What needs to be done –
Report how many lines in the records hold the string "Hstep"; give the number and nothing else.

Source material –
Lemma query_loop_calls api unique acc calls :
  (query_loop api unique acc calls).2 = calls ++ unique.*1.
Proof.
  revert acc calls. induction unique as [|[mid t] rest IH]; intros acc calls;
    simpl; [by rewrite app_nil_r|].
  by rewrite IH, <- app_assoc.
Qed.

Lemma query_loop_invariant (P : Settlement -> Prop) api unique acc calls :
  (forall mid t a, (mid, t) ∈ unique -> P a -> P (classify (api mid) t a)) ->
  P acc -> P (query_loop api unique acc calls).1.
Proof.
  revert acc calls. induction unique as [|[mid t] rest IH];
    intros acc calls Hstep Hacc; simpl; [done|].
  apply IH.
  - intros mid' t' a Hin. apply Hstep. by right.
  - apply Hstep; [by left|done].
Qed.

(** One query adds the trade to exactly one of the two lists. *)
Lemma classify_counts response t acc :
  (length (resolved (classify response t acc))
   + length (unresolved (classify response t acc))
   = S (length (resolved acc) + length (unresolved acc)))%nat.
Proof.
  unfold classify.
  destruct response as [[| | | | |market]|]; simpl;
    try (rewrite length_app; simpl; lia).
  destruct (truthy _ && truthy _ && negb _); simpl;
    [rewrite length_app; simpl; lia|].
  destruct (truthy _); simpl; rewrite length_app; simpl; lia.
Qed.

Lemma query_loop_counts api unique acc calls :
  (length (resolved (query_loop api unique acc calls).1)
   + length (unresolved (query_loop api unique acc calls).1)
   = length (resolved acc) + length (unresolved acc) + length unique)%nat.
Proof.
  revert acc calls. induction unique as [|[mid t] rest IH]; intros acc calls;
    simpl; [lia|].
  rewrite IH, classify_counts. lia.
Qed.

Lemma classify_unsettled response t acc :
  is_settled t = false ->
  newly_resolved acc = resolved acc ->
  newly_resolved (classify response t acc)
  = resolved (classify response t acc).
Proof.
  intros Ht Hacc. unfold classify.
  destruct response as [[| | | | |market]|]; simpl; try done.
  destruct (truthy _ && truthy _ && negb _); simpl;
    [by rewrite Ht, Hacc|].
  destruct (truthy _); simpl; [by rewrite Ht, Hacc|done].
Qed.

Lemma classify_entries (P Q : TradeEntry -> Prop) response t acc :
  (forall res, truthy res = true -> P (mark t res)) ->
  Q t ->
  Forall P (resolved acc) -> Forall Q (unresolved acc) ->
  Forall P (resolved (classify response t acc))
  /\ Forall Q (unresolved (classify response t acc)).
Proof.
  intros HP HQ Hr Hu. unfold classify.
  destruct response as [[| | | | |market]|]; simpl;
    try (split; [done|apply Forall_app; split; [done|by constructor]]).
  destruct (truthy _ && truthy _ && negb _) eqn:Hc; simpl.
  - apply andb_true_iff in Hc as [[_ Hres]%andb_true_iff _].
    split; [|done]. apply Forall_app. split; [done|].
    constructor; [by apply HP|done].
  - destruct (truthy _); simpl.
    + split; [|done]. apply Forall_app. split; [done|].
      constructor; [by apply HP|done].
    + split; [done|]. apply Forall_app. split; [done|by constructor].
Qed.

Lemma collect_unsettled_elem data t :
  t ∈ collect_unsettled data <-> t ∈ ledger_trades data /\ is_settled t = false.
Proof. rewrite collect_unsettled_spec, list_elem_of_filter. tauto. Qed.

(** The report of one reconciliation, for every ledger file and every
    behaviour of the API: the newly-resolved list is the resolved list;
    each request is for a different, non-empty market id of an
    unsettled trade, and every such id is requested; each request puts one
    trade into exactly one of resolved and unresolved; a resolved entry is
    an unsettled trade of the ledger marked settled with a truthy
    resolution; an unresolved entry is an unsettled trade of the ledger,
    unchanged. *)
Theorem check_settlements_report (trades_file : option Ledger)
    (api : string -> option pyval) :
  let report := (check_settlements trades_file api).1 in
  let requests := (check_settlements trades_file api).2 in
  let pending := collect_unsettled (default empty_ledger trades_file) in
  newly_resolved report = resolved report
  /\ NoDup requests
  /\ (forall mid, mid ∈ requests <->
                  mid <> EmptyString
                  /\ exists t, t ∈ pending
                               /\ market_id (entry_trade t) = mid)
  /\ (length (resolved report) + length (unresolved report)
      = length requests)%nat
  /\ Forall (fun e =>
               is_settled e = true
               /\ (exists res, resolution e = Some res /\ truthy res = true)
               /\ exists t, t ∈ pending /\ entry_trade e = entry_trade t)
            (resolved report)
  /\ Forall (fun t => t ∈ pending) (unresolved report).
Proof.
  unfold check_settlements.
  destruct trades_file as [data|]; simpl.
  2: { split; [done|]. split; [constructor|]. split.
       - intros mid. split; [by intros ?%elem_of_nil|].
         by intros (_ & t & ?%elem_of_nil & _).
       - split; [done|]. split; constructor. }
  case_bool_decide as Hnil.
  { rewrite Hnil. simpl. split; [done|]. split; [constructor|]. split.
    - intros mid. split; [by intros ?%elem_of_nil|].
      by intros (_ & t & ?%elem_of_nil & _).
    - split; [done|]. split; constructor. }
  set (pending := collect_unsettled data).
  set (unique := dedupe pending []).
  assert (Hun : forall mid t, (mid, t) ∈ unique ->
                  t ∈ pending /\ market_id (entry_trade t) = mid
                  /\ mid <> EmptyString).
  { intros mid t Hin. apply dedupe_elements in Hin as [Hin|?]; [|done].
    by apply elem_of_nil in Hin. }
  split; [|split; [|split; [|split]]].
  - apply (query_loop_invariant
             (fun a => newly_resolved a = resolved a)); [|done].
    intros mid t a Hin Ha. apply classify_unsettled; [|done].
    apply Hun in Hin as [Hin _].
    by apply collect_unsettled_elem in Hin as [_ ?].
  - rewrite query_loop_calls. simpl. by apply dedupe_keys_NoDup, NoDup_nil.
  - intros mid. rewrite query_loop_calls. simpl. split.
    + intros Hin. apply list_elem_of_fmap in Hin as ([mid' t] & -> & Hin).
      apply Hun in Hin as (? & ? & ?). split; [done|by exists t].
    + intros (Hne & t & Hin & <-). by apply dedupe_complete.
  - rewrite query_loop_counts, query_loop_calls. simpl.
    by rewrite length_fmap.
  - apply (query_loop_invariant
             (fun a =>
                Forall (fun e =>
                          is_settled e = true
                          /\ (exists res, resolution e = Some res
                                          /\ truthy res = true)
                          /\ exists t, t ∈ pending
                                       /\ entry_trade e = entry_trade t)
                       (resolved a)
                /\ Forall (fun t => t ∈ pending) (unresolved a)));
      [|by split; constructor].
    intros mid t a Hin [Hr Hu]. apply Hun in Hin as (Hin & _).
    apply classify_entries; try done.
    intros res Hres. repeat split; [by eexists|by exists t].
Qed.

Solution for this problem –
3